Changyi terpaku sesaat, mencerna setiap kata dari penuturan pemuda yang duduk menunduk tepat di sampingnya.
Ternyata semua kejadian buruk itu benar-benar terjadi dan bukanlah sebuah mimpi.
Changyi menyembunyikan wajahnya pada kedua telapak tangannya yang tampak dibalut perban. Mencoba meredam tangis pilu,  yang saat ini menghancurkan hatinya. Pertama kali dalam hidupnya, ia merasakan kesedihan sedalam ini. Ia merasa dirinya adalah lelaki tidak berguna yang tidak mampu melakukan apapun saat kerajaannya di serang dan keluarganya dibantai tepat di hadapan matanya.
“Lalu… Bagaimana dengan kakak Fengying?” tanya Changyi beberapa saat, setelah ia mampu untuk sedikit mengendalikan emosinya.
“Sebaiknya pangeran makan terlebih dahulu, anda pasti merasa sangat lemas karna sudah tidak makan selama lima hari dan tidak sadarkan diri.” Cong yang baru saja kembali, meletakkan sebuah meja kecil-dengan semangkuk bubur hangat dan beberapa sayuran-tepat di hadapan Changyi.
“Aku tidak ingin makan apapun.” gumam Changyi,  sedikit mendorong meja kecil yang saat ini berada diantara kakinya.
“Kalau begitu minum obatnya saja pangeran. Tabib bilang tidak apa-apa meski anda tidak makan apapun asal anda mau minum obat,  penyakit sesak nafas anda tidak akan kambuh.” kali ini Chang menyodorkan semangkuk cairan berwarna kehijauan berbau tajam untuk Changyi.
“Bagaimana kalian bertiga bisa ada bersamaku saat ini?  Bukankah mereka menangkap kalian waktu itu?” tidak menghiraukan obatnya, Changyi menatap ketiga pelayannya bergantian dengan tatapan kosong yang dipenuhi rasa sakit.
Betapa kurus dan lemahnya tubuh pangeran mereka saat ini. Bahkan Chang yakin bahwa untuk berdiri saja akan sulit untuk pangerannya itu.  Kulitnya yang putih,  kini terlihat semakin pucat,  bibirnya yang saat ini pecah-pecah, bahkan tidak kemerahan lagi seperti biasanya.

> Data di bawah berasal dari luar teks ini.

Lemma matchOrders_only_fills_witness :
  ∃ s', matchOrders 7 crossing_state = Ok s' ∧
    (∀ o', o' ∈ buy_contents s' 7 →
           ∃ o, o ∈ buy_contents crossing_state 7 ∧ filled o o') ∧
    (∀ o', o' ∈ sell_contents s' 7 →
           ∃ o, o ∈ sell_contents crossing_state 7 ∧ filled o o') ∧
    (length (buy_contents s' 7) ≤ length (buy_contents crossing_state 7))%nat ∧
    (length (sell_contents s' 7) ≤ length (sell_contents crossing_state 7))%nat.
Proof.
  apply (matchOrders_only_fills crossing_state 7).
  - ticker_ready_by_evaluation.
  - Forall_by_evaluation.
Defined.

(** ** Whole prices *)

(** On the whole prices 10..1000 the conversion to [double] and back
    is exact and the comparison of doubles is the comparison of the
    integers. *)
Lemma whole_price_table :
  let table := (λ n, (n, double_of_int n)) <$> seqZ 10 991 in
  forallb (λ a : Z * double,
    (double_to_int a.2 =? a.1) &&
    forallb (λ b : Z * double,
      Bool.eqb (double_ge a.2 b.2) (b.1 <=? a.1)) table) table = true.
Proof. vm_compute. reflexivity. Qed.

Lemma whole_price_facts (m n : Z) :
  10 ≤ m ≤ 1000 → 10 ≤ n ≤ 1000 →
  double_to_int (double_of_int m) = m ∧
  double_ge (double_of_int m) (double_of_int n) = bool_decide (n ≤ m).
Proof.
  intros Hm Hn. pose proof whole_price_table as Htab. cbv zeta in Htab.
  rewrite forallb_forall in Htab.
  assert (∀ k, 10 ≤ k ≤ 1000 →
            In (k, double_of_int k) ((λ n, (n, double_of_int n)) <$> seqZ 10 991))
    as Hin.
  { intros k Hk. apply list_elem_of_In, list_elem_of_fmap.
    exists k. split; [reflexivity|]. apply elem_of_seqZ. lia. }
  specialize (Htab _ (Hin m Hm)). cbn [fst snd] in Htab.
  apply andb_prop in Htab as [Hrt Hord].
  split; [by apply Z.eqb_eq|].
  rewrite forallb_forall in Hord. specialize (Hord _ (Hin n Hn)).
  cbn [fst snd] in Hord. apply Bool.eqb_prop in Hord. rewrite Hord.
  destruct (Z.leb_spec n m).
  - by rewrite bool_decide_true.
  - by rewrite bool_decide_false by lia.
Qed.

(** ** Order of the queues after a pass *)


(** Sortedness by price survives a change of quantities. *)
Lemma StronglySorted_same_order (R : relation Z) (l0 l : list Order) :
  Forall2 same_order l0 l →
  StronglySorted (λ a b, R (int_price a) (int_price b)) l0 →
  StronglySorted (λ a b, R (int_price a) (int_price b)) l.
Proof.
  induction 1 as [|x y l0 l Hxy HF IH]; [constructor|].
  intros [Hx Hs]%StronglySorted_cons. constructor; [by apply IH|].
  destruct Hxy as (_ & _ & Hp).
  eapply Forall2_Forall_r; [exact HF|].
  eapply Forall_impl; [exact Hx|]. intros a Ha b (_ & _ & Hab).
  unfold int_price in *. by rewrite <-Hp, <-Hab.
Qed.



(** ** No crossing pair is left *)

Lemma sorted_from_pointer {A} (R : relation A) (l : list A) (i : nat) (x y : A) :
  StronglySorted R l → l !! i = Some x → y ∈ drop i l → y = x ∨ R x y.
Proof.
  intros Hs Hx Hy.
  rewrite <-(take_drop i l) in Hs. apply StronglySorted_app_1_r in Hs.
  rewrite (drop_S _ _ _ Hx) in Hs, Hy.
  apply StronglySorted_cons in Hs as [Hall _].
  apply elem_of_cons in Hy as [->|Hy]; [by left|right].
  rewrite Forall_forall in Hall. by apply Hall.
Qed.

(** The entries of a sorted array keep a whole price during the loop. *)
Lemma filled_regular_price (src sorted0 sorted : list Order) (x : Order) :
  Forall regular src → (∀ o, o ∈ sorted0 → o ∈ src) →
  Forall2 filled sorted0 sorted → x ∈ sorted →
  price x = double_of_int (int_price x) ∧ 10 ≤ int_price x ≤ 1000.
Proof.
  intros Hreg Hsub HF Hx.
  apply list_elem_of_lookup in Hx as [k Hk].
  destruct (Forall2_lookup_r _ _ _ _ _ HF Hk) as (o & Ho & (_ & _ & Hp) & _).
  apply list_elem_of_lookup_2, Hsub in Ho.
  rewrite Forall_forall in Hreg. destruct (Hreg o Ho) as (Hw & Hr & _).
  unfold int_price in *. rewrite <-Hp. by split.
Qed.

“Kaisar Xianfeng membawa kami kemari untuk melayani anda. Hanya kami yang sangat mengetahui kondisi dan keadaan pangeran. Kami rela mengabdi padanya dan kerajaan Tang asal bisa tetap berada di sisi anda dan menjaga anda, pangeran.” jelas Chang dengan pipi yang telah basah.
“Ahh…  Begitukah?” gumam Changyi pelan,  sedikit merasa lega karna ketiga sahabat sejak kecilnya tidak dibantai oleh sang pemilik mata kejam dan penuh dendam itu.
Mengingat ia-yang menyebutkan namanya saja Changyi tak berani-membuat tubuh Changyi meremang dalam ketakutan. Bagaimana jika… ‘laki-laki itu juga merenggut nyawa satu-satunya keluarganya yang tertinggal?’
“Bagaimana kondisi kakak Fengying?! Apa yang terjadi padanya?! Apakah dia baik-baik saja?!” tandas Changyi mulai kembali panik. Tubuh yang semula sangat sulit digerakkannya,  tiba-tiba memiliki kekuatan untuk menggoyangkan bahu Zhaoyang.  Menuntut pemuda itu agar segera menjawab pertanyaannya.
“Pangeran Fengying… “
“Dia masih baik-baik saja! Setidaknya,  kepalanya masih belum terpisah dari lehernya!”
Suara muram yang memotong ucapan Zhaoyang, membuat Changyi gemetar hebat. Ketika kepalanya bergerak sendiri untuk melihat si pemilik suara yang baru saja masuk ke dalam kamarnya dengan jubah kuning berukiran naga, mata mereka bertumbukan.

Bab 3 (Hukuman) 
Changyi semakin tak sanggup mengendalikan tubuhnya yang gemetar hebat, kala sepasang mata elang itu memerangkapnya dalam diam.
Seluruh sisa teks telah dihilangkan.